Data provided ▸
--- START ---

(** What [subcommand] reads of a function: its name, its docstring ([None]
    when it has none), and [args] and [defaults] of its
    [inspect.getfullargspec]. *)
Record function : Type := Function {
  __name__ : string;
  __doc__ : option string;
  args : list string;
  defaults : option (list value);
}.

(** The keyword arguments given to [add_argument]; [choices] is always
    [GRAPHVIZ_RENDER_FORMATS]. *)
Inductive kwarg : Type :=
  | action (a : string)
  | default (v : value)
  | choices_GRAPHVIZ_RENDER_FORMATS.

(** One call of [parser.add_argument]. *)
Record argument : Type := Argument {
  name_or_flag : string;
  kwargs : list kwarg;
}.

(** The sub-parser made for a function: the arguments of [add_parser] and
    the calls of [add_argument], in order. *)
Record parser : Type := Parser {
  name : string;
  help : string;
  arguments : list argument;
}.

(** The bound [k] of a slice of a list of length [len]. *)
Definition slice_bound (k : Z) (len : nat) : nat :=
  if k <? 0 then Z.to_nat (Z.max 0 (Z.of_nat len + k))
  else Z.to_nat (Z.min k (Z.of_nat len)).

(** [l[:k]] and [l[k:]] *)
Definition slice_until {A : Type} (k : Z) (l : list A) : list A :=
  take (slice_bound k (length l)) l.
Definition slice_since {A : Type} (k : Z) (l : list A) : list A :=
  drop (slice_bound k (length l)) l.

(** [d[key] = v] on a [dict], kept as the list of its items in insertion
    order. *)
Fixpoint dict_set (key : string) (v : value) (d : list (string * value))
  : list (string * value) :=
  match d with
  | [] => [(key, v)]
  | (key', v') :: d' =>
      if bool_decide (key' = key) then (key', v) :: d'
      else (key', v') :: dict_set key v d'
  end.

(** [dict(pairs)] *)
Definition dict (pairs : list (string * value)) : list (string * value) :=
  foldl (fun d kv => dict_set kv.1 kv.2 d) [] pairs.

(** The keyword arguments of an optional parameter. *)
Definition argument_kwargs (optional_arg : string) (default_value : value)
  : list kwarg :=
  match default_value with
  | VNone => []
  | VBool _ => [action "store_true"]
  | _ =>
      [default default_value] ++
      (if bool_decide (optional_arg = "format")
       then [choices_GRAPHVIZ_RENDER_FORMATS] else [])
  end.

(** [subcommand(func)]: the sub-parser it registers; [None] stands for the
    [AttributeError] of [func.__doc__.partition] on a function without
    docstring. *)
Definition subcommand (func : function) : option parser :=
  doc ← __doc__ func;
  let parser_name := Str.replace "_" "-" (__name__ func) in
  let parser_help := Str.partition_head "." doc in
  let '(argspec_defaults_len, argspec_defaults) :=
    match defaults func with
    | None => (0, [])
    | Some ds => (Z.of_nat (length ds), ds)
    end in
  let positional_count :=
    Z.of_nat (length (args func)) - argspec_defaults_len in
  let func_args :=
    filter (fun arg => arg <> "self")
           (slice_until positional_count (args func)) in
  let func_kwargs :=
    dict (zip (slice_since positional_count (args func)) argspec_defaults) in
  let added :=
    foldl (fun added pos_arg =>
             added ++ [Argument (Str.replace "_" "-" pos_arg) []])
          [] func_args in
  let added :=
    foldl (fun added item =>
             let argument_flag := "--" +:+ Str.replace "_" "-" item.1 in
             added ++ [Argument argument_flag
                                (argument_kwargs item.1 item.2)])
          added func_kwargs in
  Some (Parser parser_name parser_help added).

(** [__main__]: the attribute looked up on the [STTP] object,
    [args.subcommand.replace('-', '_')]. *)
Definition command_attr (subcommand_name : string) : string :=
  Str.replace "-" "_" subcommand_name.

(** The three functions that the class decorates. *)
Definition jsonify : function :=
  Function "jsonify"
    (Some "Print the json representation of the state machine.")
    ["self"] None.
Definition dotify : function :=
  Function "dotify"
    (Some "Print the DOT language source of the state machine.")
    ["self"] None.
Definition visualize : function :=
  Function "visualize"
    (Some "Visualize the state machine.

        Args:
            format (str): 'pdf', 'png', 'svg', etc. (default: 'pdf')
            view (boolean): automatically open the resulting file
                (default: False)
        ")
    ["self"; "filename"; "format"; "view"]
    (Some [VStr "pdf"; VBool false]).

End Cli.

(** A default value with the value of a boolean forgotten. *)
Definition forget_bool (v : Cli.value) : Cli.value :=
  match v with
  | Cli.VBool _ => Cli.VBool false
  | _ => v
  end.

(** A line feed or a printable ASCII character. *)
Definition plain_ascii (c : ascii) : bool :=
  ((Py.code c =? 10) || (32 <=? Py.code c) && (Py.code c <=? 126))%N.

Fixpoint all_plain (s : string) : bool :=
  match s with
  | EmptyString => true
  | String c s' => plain_ascii c && all_plain s'
  end.

(** The value of a lower-case hexadecimal digit. *)
Definition unhex (c : ascii) : option N :=
  let n := Py.code c in
  if ((48 <=? n) && (n <=? 57))%N then Some (n - 48)%N
  else if ((97 <=? n) && (n <=? 102))%N then Some (n - 87)%N
  else None.

(** Reading back what [Json.escape] writes for one character, at the front
    of a text: the character and the rest of the text.  A quote that is not
    escaped is not read. *)
Definition unescape (text : string) : option (ascii * string) :=
  match text with
  | EmptyString => None
  | String "\" EmptyString => None
  | String "\" (String x rest) =>
      if (Py.code x =? 34)%N then Some (x, rest)
      else if (Py.code x =? 92)%N then Some (x, rest)
      else if Ascii.eqb x "n" then Some ("010"%char, rest)
      else if Ascii.eqb x "r" then Some ("013"%char, rest)
      else if Ascii.eqb x "t" then Some ("009"%char, rest)
      else if Ascii.eqb x "b" then Some ("008"%char, rest)
      else if Ascii.eqb x "f" then Some ("012"%char, rest)
      else if Ascii.eqb x "u" then
        match rest with
        | String "0" (String "0" (String h (String l rest'))) =>
            match unhex h, unhex l with
            | Some hi, Some lo => Some (ascii_of_N (16 * hi + lo), rest')
            | _, _ => None
            end
        | _ => None
        end
      else None
  | String c rest =>
      if (Py.code c =? 34)%N then None else Some (c, rest)
  end.

(** The text of one transition in the export, two levels deep. *)
Definition item_text (t : transition) : string :=
  Json.encode 2 (transition_value t).

(** The texts of the transitions, joined as the items of the list. *)
Definition items_text (stt : list transition) : string :=
  Json.join ("," +:+ Json.newline_indent 2) (map item_text stt).

(** Every character of [s] is one of [chars]. *)
Fixpoint all_in (chars s : string) : bool :=
  match s with
  | EmptyString => true
  | String c s' => Str.mem c chars && all_in chars s'
  end.

Definition first_char (s : string) : option ascii :=
  match s with
  | EmptyString => None
  | String c _ => Some c
  end.

Fixpoint last_char (s : string) : option ascii :=
  match s with
  | EmptyString => None
  | String c s' =>
      match s' with
      | EmptyString => Some c
      | String _ _ => last_char s'
      end
  end.

(** A string neither starts nor ends with one of [chars]. *)
Definition clean_ends (chars s : string) : Prop :=
  (forall c : ascii, first_char s = Some c -> Str.mem c chars = false) /\
  (forall c : ascii, last_char s = Some c -> Str.mem c chars = false).

(** * Properties *)

(** ** The built-ins on sample inputs *)

Example int_10 : Py.int "10" = Some 10.
Proof. reflexivity. Qed.
Example int_neg : Py.int " -007 " = Some (-7).
Proof. reflexivity. Qed.
Example int_us : Py.int "1_0" = Some 10 /\ Py.int "_1" = None /\ Py.int "1_" = None /\ Py.int "1__0" = None.
Proof. repeat split; reflexivity. Qed.
Example int_bad : Py.int "" = None /\ Py.int "+" = None /\ Py.int "abc" = None /\ Py.int "+ 1" = None /\ Py.int "1 2" = None.
Proof. repeat split; reflexivity. Qed.
Example str_ex : Py.str 10 = "10" /\ Py.str 0 = "0" /\ Py.str (-5) = "-5".
Proof. repeat split; reflexivity. Qed.
(** * The document-processing pipeline: a shallow embedding

    The pipeline is written in TypeScript (Deno edge functions) and PL/pgSQL.
    The first part of this development embeds the parts of it that the
    specification makes claims about:

    - [JS]        the fragment of the JavaScript runtime the functions use
                  (strings of UTF-16 code units, [RegExp], [Array.prototype.sort]);
    - [Double]    its Numbers, where their rounding matters;
    - [JobQueue]  [enqueue_job], [get_next_job] in its two definitions and
                  [complete_job] (PL/pgSQL);
    - [Cache]     [cleanup_old_cache] (PL/pgSQL) and [CacheManager.cleanup];
    - [Enhance]   [updateBookEnhancementStatus];
    - [Detect]    the chapter boundary detector: its four strategies, the
                  fallback chunker, selection and boundary optimization;
    - [Extract]   [extractTextWithProgress] and [cleanupExtractedText];
    - [Store]     the chapter store.

    and the code around these parts:

    - [JobTrace]       sequences of calls of the job queue;
    - [CacheStore]     [store_cached_result] and [get_cached_result];
    - [Progress]       [update_processing_progress];
    - [EnhanceTrigger] the trigger [update_book_enhancement_status];
    - [Batches]        [insertChaptersInBatches] and [enqueueEnhancementJobs];
    - [FileName]       [sanitizeFileName];
    - [Quotes]         [extractPotentialQuotes];
    - [EnhanceAI]      [enhanceChapterWithAI] and [enhanceChaptersWithRateLimit];
    - [StatusReport]   [buildStageStatuses].

    The second part states and proves the properties, one module of facts
    for each of these, and ends with the scenarios of the specification
    run on the embedding.

    Conventions.  JavaScript integers (offsets, lengths) are [Z] or [nat];
    counts are [nat]; the confidences and strengths of the detector are
    exact rationals [Q]; the scores of selection, whose order decides the
    result, are doubles ([Double]), with their rounding, their infinities
    and their [NaN].  SQL tables are lists of rows in
    storage order; a nullable column is an [option]; the clock is an
    argument. *)

From Stdlib Require Import Strings.Ascii Strings.String Numbers.DecimalString.
From Stdlib Require Import ZArith NArith QArith Qround Qminmax Qabs Qpower.
From Stdlib Require Import Lia Lqa Bool Arith List.
From Stdlib Require Import Sorting.Permutation Sorting.Sorted.
Import ListNotations.

Set Warnings "-abstract-large-number".

Close Scope Q_scope.
Close Scope string_scope.
Open Scope nat_scope.
Open Scope list_scope.

(* ================================================================== *)
(** * The JavaScript runtime fragment *)
(* ================================================================== *)

Module JS.

(** A string is a sequence of UTF-16 code units. *)
Definition char := N.
Definition str := list char.

(** A string literal of the source (ASCII). *)
Definition lit (s : String.string) : str :=
  map N_of_ascii (list_ascii_of_string s).

Definition LF : char := 10%N.
Definition FF : char := 12%N.

(** LineTerminator: LF, CR, LS, PS. *)
Definition isLineTerminator (c : char) : bool :=
  ((c =? 10) || (c =? 13) || (c =? 8232) || (c =? 8233))%N.

(** WhiteSpace and LineTerminator: what [\s] matches and [trim] strips. *)
Definition isSpace (c : char) : bool :=
  (((9 <=? c) && (c <=? 13)) || (c =? 32) || (c =? 160) || (c =? 5760)
   || ((8192 <=? c) && (c <=? 8202)) || (c =? 8232) || (c =? 8233)
   || (c =? 8239) || (c =? 8287) || (c =? 12288) || (c =? 65279))%N.

Definition isDigit (c : char) : bool := ((48 <=? c) && (c <=? 57))%N.
Definition isUpper (c : char) : bool := ((65 <=? c) && (c <=? 90))%N.
Definition isLower (c : char) : bool := ((97 <=? c) && (c <=? 122))%N.

Definition toUpperAscii (c : char) : char := if isLower c then (c - 32)%N else c.
Definition toLowerAscii (c : char) : char := if isUpper c then (c + 32)%N else c.

(** ** String.prototype *)

Fixpoint trimStart (s : str) : str :=
  match s with
  | [] => []
  | c :: s' => if isSpace c then trimStart s' else s
  end.

Definition trimEnd (s : str) : str := rev (trimStart (rev s)).

Definition trim (s : str) : str := trimEnd (trimStart s).

(** [substring(a, b)]: both arguments are clamped to [[0, length]] and
    swapped when out of order. *)
Definition clampIndex (len : nat) (i : Z) : nat :=
  Z.to_nat (Z.min (Z.max i 0) (Z.of_nat len)).

Definition substring (s : str) (a b : Z) : str :=
  let x := clampIndex (length s) a in
  let y := clampIndex (length s) b in
  firstn (Nat.max x y - Nat.min x y) (skipn (Nat.min x y) s).

(** [substring(a)] *)
Definition substringFrom (s : str) (a : Z) : str :=
  substring s a (Z.of_nat (length s)).

Fixpoint isPrefix (p s : str) : bool :=
  match p, s with
  | [], _ => true
  | _ :: _, [] => false
  | a :: p', b :: s' => (a =? b)%N && isPrefix p' s'
  end.

Fixpoint indexOfFrom (s pat : str) (i : nat) : option nat :=
  if isPrefix pat s then Some i
  else match s with
       | [] => None
       | _ :: s' => indexOfFrom s' pat (S i)
       end.

(** [indexOf(pat)]: the first occurrence, or -1. *)
Definition indexOf (s pat : str) : Z :=
  match indexOfFrom s pat 0 with
  | Some i => Z.of_nat i
  | None => (-1)%Z
  end.

Definition includes (s pat : str) : bool := (0 <=? indexOf s pat)%Z.

(** [split(sep)] for a one-character string separator. *)
Fixpoint splitOn (sep : char) (s : str) : list str :=
  match s with
  | [] => [[]]
  | c :: s' =>
      if (c =? sep)%N then [] :: splitOn sep s'
      else match splitOn sep s' with
           | h :: t => (c :: h) :: t
           | [] => [[c]]
           end
  end.

(** [Array.prototype.join(sep)] *)
Fixpoint join (sep : str) (l : list str) : str :=
  match l with
  | [] => []
  | [x] => x
  | x :: l' => x ++ sep ++ join sep l'
  end.

(** [Array.prototype.slice(a, b)] for [0 <= a <= b]. *)
Definition slice {A : Type} (l : list A) (a b : nat) : list A :=
  firstn (b - a) (skipn a l).

(** [toLowerCase], as far as a search for an ASCII text can tell: the
    ASCII capitals, the Kelvin sign (to [k]) and the dotted capital I (to
    [i] and a combining dot) are the code units whose lower-case form
    holds an ASCII letter; every other one stays outside ASCII and is
    left as it is. *)
Definition lowerUnit (c : char) : str :=
  if (c =? 8490)%N then [107%N]
  else if (c =? 304)%N then [105%N; 775%N]
  else [toLowerAscii c].

Definition toLowerCase (s : str) : str := flat_map lowerUnit s.

(** Template-literal rendering of a non-negative integer. *)
Definition showNat (n : nat) : str :=
  lit (NilEmpty.string_of_uint (Nat.to_uint n)).

(** ** RegExp

    A backtracking matcher in continuation-passing style, after the
    ECMAScript pattern semantics: alternatives are tried left to right,
    quantifiers are greedy, an iteration of a quantifier that has reached
    its minimum and consumes nothing is rejected, and the captures inside
    a quantified atom are reset at the start of each iteration. *)

Record flags := Flags { ignoreCase : bool; multiline : bool }.

Inductive regex :=
| Eps
| Cls (cs : char -> bool)                          (* one character of a class *)
| Seq (r1 r2 : regex)
| Alt (r1 r2 : regex)
| Rep (mn : nat) (mx : option nat) (r : regex)     (* r{mn,mx}, greedy *)
| Group (n : nat) (r : regex)                      (* capturing group n *)
| Bol                                              (* ^ *)
| Eol.                                             (* $ *)

Definition star := Rep 0 None.
Definition plus := Rep 1 None.
Definition opt := Rep 0 (Some 1).
Definition atLeast (n : nat) := Rep n None.
Definition between (a b : nat) := Rep a (Some b).

Definition chr (c : char) : regex := Cls (N.eqb c).
Definition oneOf (s : String.string) : regex :=
  Cls (fun c => existsb (N.eqb c) (lit s)).
(** [.] matches anything but a line terminator. *)
Definition dot : regex := Cls (fun c => negb (isLineTerminator c)).

Fixpoint seqs (l : list regex) : regex :=
  match l with
  | [] => Eps
  | [r] => r
  | r :: l' => Seq r (seqs l')
  end.

Fixpoint alts (l : list regex) : regex :=
  match l with
  | [] => Eps
  | [r] => r
  | r :: l' => Alt r (alts l')
  end.

Definition word (s : String.string) : regex := seqs (map chr (lit s)).

Fixpoint groups (r : regex) : list nat :=
  match r with
  | Seq r1 r2 | Alt r1 r2 => groups r1 ++ groups r2
  | Rep _ _ r' => groups r'
  | Group n r' => n :: groups r'
  | _ => []
  end.

(** Captures: group number to the span it matched. *)
Definition caps := list (nat * (nat * nat)).

Definition clearCaps (gs : list nat) (c : caps) : caps :=
  filter (fun e => negb (existsb (Nat.eqb (fst e)) gs)) c.

Fixpoint lookupCap (c : caps) (n : nat) : option (nat * nat) :=
  match c with
  | [] => None
  | (k, sp) :: c' => if k =? n then Some sp else lookupCap c' n
  end.

Definition cont := nat -> caps -> option (nat * caps).
Definition matcher := nat -> caps -> cont -> option (nat * caps).

(** RepeatMatcher.  Each call lowers [mn] or moves the position forward, so
    [mn + length s + 2] units of fuel are never used up. *)
Fixpoint repeatMatcher (m : matcher) (gs : list nat) (fuel mn : nat)
    (mx : option nat) (i : nat) (c : caps) (k : cont) : option (nat * caps) :=
  match fuel with
  | O => None
  | S fuel' =>
      match mx with
      | Some O => k i c
      | _ =>
          let d : cont := fun j c' =>
            if (mn =? 0) && (j =? i) then None
            else repeatMatcher m gs fuel' (pred mn) (option_map pred mx) j c' k in
          if 0 <? mn then m i (clearCaps gs c) d
          else match m i (clearCaps gs c) d with
               | Some res => Some res
               | None => k i c
               end
      end
  end.

Section Matching.

Variable fl : flags.
Variable s : str.

(** With the [i] flag two code units match when they canonicalize to the
    same one; the classes used in the sources hold ASCII letters, digits,
    punctuation and white space, for which canonicalization is ASCII case
    folding. *)
Definition inClass (cs : char -> bool) (c : char) : bool :=
  if ignoreCase fl then cs c || cs (toUpperAscii c) || cs (toLowerAscii c)
  else cs c.

Definition atLineStart (i : nat) : bool :=
  (i =? 0) ||
  (multiline fl && match nth_error s (i - 1) with
                   | Some c => isLineTerminator c
                   | None => false
                   end).

Definition atLineEnd (i : nat) : bool :=
  (i =? length s) ||
  (multiline fl && match nth_error s i with
                   | Some c => isLineTerminator c
                   | None => false
                   end).

Fixpoint matchRegex (r : regex) (i : nat) (c : caps) (k : cont)
    : option (nat * caps) :=
  match r with
  | Eps => k i c
  | Cls cs =>
      match nth_error s i with
      | Some ch => if inClass cs ch then k (S i) c else None
      | None => None
      end
  | Seq r1 r2 => matchRegex r1 i c (fun j c' => matchRegex r2 j c' k)
  | Alt r1 r2 =>
      match matchRegex r1 i c k with
      | Some res => Some res
      | None => matchRegex r2 i c k
      end
  | Rep mn mx r' =>
      repeatMatcher (matchRegex r') (groups r') (mn + length s + 2) mn mx i c k
  | Group n r' => matchRegex r' i c (fun j c' => k j ((n, (i, j)) :: c'))
  | Bol => if atLineStart i then k i c else None
  | Eol => if atLineEnd i then k i c else None
  end.
(** * API Gateway resilience path: circuit breaker, retry, rate limiting

    A shallow embedding of [shared/CircuitBreaker.js] and of the request path
    of [gateway/GatewayService.js], with the properties of the gateway
    specification stated and settled against it.

    Conventions of the embedding.
    - JavaScript numbers that count things or hold millisecond timestamps are
      integers of [Z]; the counters of the program stay far below 2^53, where
      doubles are exact.
    - [new Date()] and [Date.now()] read a clock; every operation that reads
      the clock takes the reading as an argument.
    - A callback supplied by the user of the breaker either returns or throws;
      its return value is always discarded by the breaker.
    - A wrapped asynchronous call is described by how and when its promise
      settles ([CallBehaviour]).
    - Every operation also returns the list of externally visible events it
      caused (callbacks invoked, wrapped call started), in order. *)

From Stdlib Require Import ZArith List Bool Lia.
From stdpp Require Import gmap strings list fin_maps pretty.
Import ListNotations.

Local Open Scope string_scope.
Local Open Scope list_scope.
Local Open Scope Z_scope.

(** ** Errors and responses *)

(** JSON values, as far as the gateway builds and inspects them. [JTime t]
    is the ISO rendering [new Date(t).toISOString()] of a clock reading. *)
#[warnings="-register-all"] Inductive JsonValue :=
  | JStr (s : string)
  | JNum (n : Z)
  | JTime (t : Z)
  | JObj (members : list (string * JsonValue)).

(** A JSON object: its keys with their values, in order. *)
Definition Json := list (string * JsonValue).

(** What [axios] resolves with, and the [response] member of the error it
    rejects with when the server answered with an error status. *)
Record AxiosResponse := {
  status : Z;
  data : Json
}.

(** A thrown JavaScript value, with the members the program inspects:
    [error.name], [error.code], [error.response] and [error.message]. *)
Record JsError := {
  ename : string;
  ecode : option string;
  eresponse : option AxiosResponse;
  emessage : string
}.

(** [class CircuitBreakerOpenError extends Error] *)
Definition CircuitBreakerOpenError (message : string) : JsError :=
  {| ename := "CircuitBreakerOpenError";
     ecode := Some "CIRCUIT_BREAKER_OPEN";
     eresponse := None;
     emessage := message |}.

(** [class CircuitBreakerTimeoutError extends Error] *)
Definition CircuitBreakerTimeoutError (message : string) : JsError :=
  {| ename := "CircuitBreakerTimeoutError";
     ecode := Some "CIRCUIT_BREAKER_TIMEOUT";
     eresponse := None;
     emessage := message |}.

(** The error the runtime throws when a value that is not a function is
    called, as in [this.onSuccess(result)] with [this.onSuccess === null]. *)
Definition TypeError (message : string) : JsError :=
  {| ename := "TypeError"; ecode := None; eresponse := None;
     emessage := message |}.

(** ** The circuit breaker *)

Inductive State := CLOSED | OPEN | HALF_OPEN.

Definition State_eqb (a b : State) : bool :=
  match a, b with
  | CLOSED, CLOSED | OPEN, OPEN | HALF_OPEN, HALF_OPEN => true
  | _, _ => false
  end.

(** How a call of a user callback ends. *)
Inductive CallbackResult :=
  | CbReturns
  | CbThrows (e : JsError).

(** [this.metrics] *)
Record Metrics := {
  totalRequests : Z;
  successfulRequests : Z;
  failedRequests : Z;
  circuitOpenCount : Z;
  circuitCloseCount : Z;
  lastStateChange : Z
}.

(** The fields of a [CircuitBreaker] object. A JavaScript [null] in a
    timestamp or callback field is [None]. *)
Record CircuitBreaker := {
  name : string;
  failureThreshold : Z;
  timeout : Z;
  resetTimeout : Z;
  monitoringPeriod : Z;
  state : State;
  failures : Z;
  successes : Z;
  lastFailureTime : option Z;
  lastSuccessTime : option Z;
  nextAttemptTime : option Z;
  metrics : Metrics;
  onStateChange : option (State -> State -> CallbackResult);
  onFailure : option (JsError -> CallbackResult);
  onSuccess : option (AxiosResponse -> CallbackResult)
}.

(** The [options] argument of the constructor; an absent key is [None]. *)
Record Options := {
  opt_name : option string;
  opt_failureThreshold : option Z;
  opt_timeout : option Z;
  opt_resetTimeout : option Z;
  opt_monitoringPeriod : option Z;
  opt_onStateChange : option (State -> State -> CallbackResult);
  opt_onFailure : option (JsError -> CallbackResult);
  opt_onSuccess : option (AxiosResponse -> CallbackResult)
}.

Definition noOptions : Options :=
  {| opt_name := None; opt_failureThreshold := None; opt_timeout := None;
     opt_resetTimeout := None; opt_monitoringPeriod := None;
     opt_onStateChange := None; opt_onFailure := None; opt_onSuccess := None |}.

(** [options.x || d] on a number: an absent key and the falsy number [0]
    both give the default. *)
Definition orNumber (o : option Z) (d : Z) : Z :=
  match o with
  | Some v => if v =? 0 then d else v
  | None => d
  end.

(** [options.name || 'default']: the empty string is falsy. *)
Definition orString (o : option string) (d : string) : string :=
  match o with
  | Some v => if String.eqb v "" then d else v
  | None => d
  end.

(** [constructor(options = {})], at clock reading [now]. *)
Definition newCircuitBreaker (now : Z) (options : Options) : CircuitBreaker :=
  {| name := orString (opt_name options) "default";
     failureThreshold := orNumber (opt_failureThreshold options) 5;
     timeout := orNumber (opt_timeout options) 60000;
     resetTimeout := orNumber (opt_resetTimeout options) 30000;
     monitoringPeriod := orNumber (opt_monitoringPeriod options) 10000;
     state := CLOSED;
     failures := 0;
     successes := 0;
     lastFailureTime := None;
     lastSuccessTime := None;
     nextAttemptTime := None;
     metrics := {| totalRequests := 0; successfulRequests := 0;
                   failedRequests := 0; circuitOpenCount := 0;
                   circuitCloseCount := 0; lastStateChange := now |};
     onStateChange := opt_onStateChange options;
     onFailure := opt_onFailure options;
     onSuccess := opt_onSuccess options |}.

(** *** Field assignments *)

(** [this.field = v]: the other fields are kept. *)
Definition set_metrics (m : Metrics) (b : CircuitBreaker)
  : CircuitBreaker :=
  match b with
  | Build_CircuitBreaker n thr tmo rst mon st fl su lf ls na _ osc ofl osu =>
      Build_CircuitBreaker n thr tmo rst mon st fl su lf ls na m osc ofl osu
  end.

Definition set_state (s : State) (b : CircuitBreaker)
  : CircuitBreaker :=
  match b with
  | Build_CircuitBreaker n thr tmo rst mon _ fl su lf ls na me osc ofl osu =>
      Build_CircuitBreaker n thr tmo rst mon s fl su lf ls na me osc ofl osu
  end.

Definition set_failures (x : Z) (b : CircuitBreaker)
  : CircuitBreaker :=
  match b with
  | Build_CircuitBreaker n thr tmo rst mon st _ su lf ls na me osc ofl osu =>
      Build_CircuitBreaker n thr tmo rst mon st x su lf ls na me osc ofl osu
  end.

--- END ---

Your assignment ▸ Set down exactly the lines of the data above, beginning with the line that has "else if (Py.code" and ending with the line that has "match unhex h, unhex l with", and no others.

Response to the exercise ▸
      else if (Py.code x =? 92)%N then Some (x, rest)
      else if Ascii.eqb x "n" then Some ("010"%char, rest)
      else if Ascii.eqb x "r" then Some ("013"%char, rest)
      else if Ascii.eqb x "t" then Some ("009"%char, rest)
      else if Ascii.eqb x "b" then Some ("008"%char, rest)
      else if Ascii.eqb x "f" then Some ("012"%char, rest)
      else if Ascii.eqb x "u" then
        match rest with
        | String "0" (String "0" (String h (String l rest'))) =>
            match unhex h, unhex l with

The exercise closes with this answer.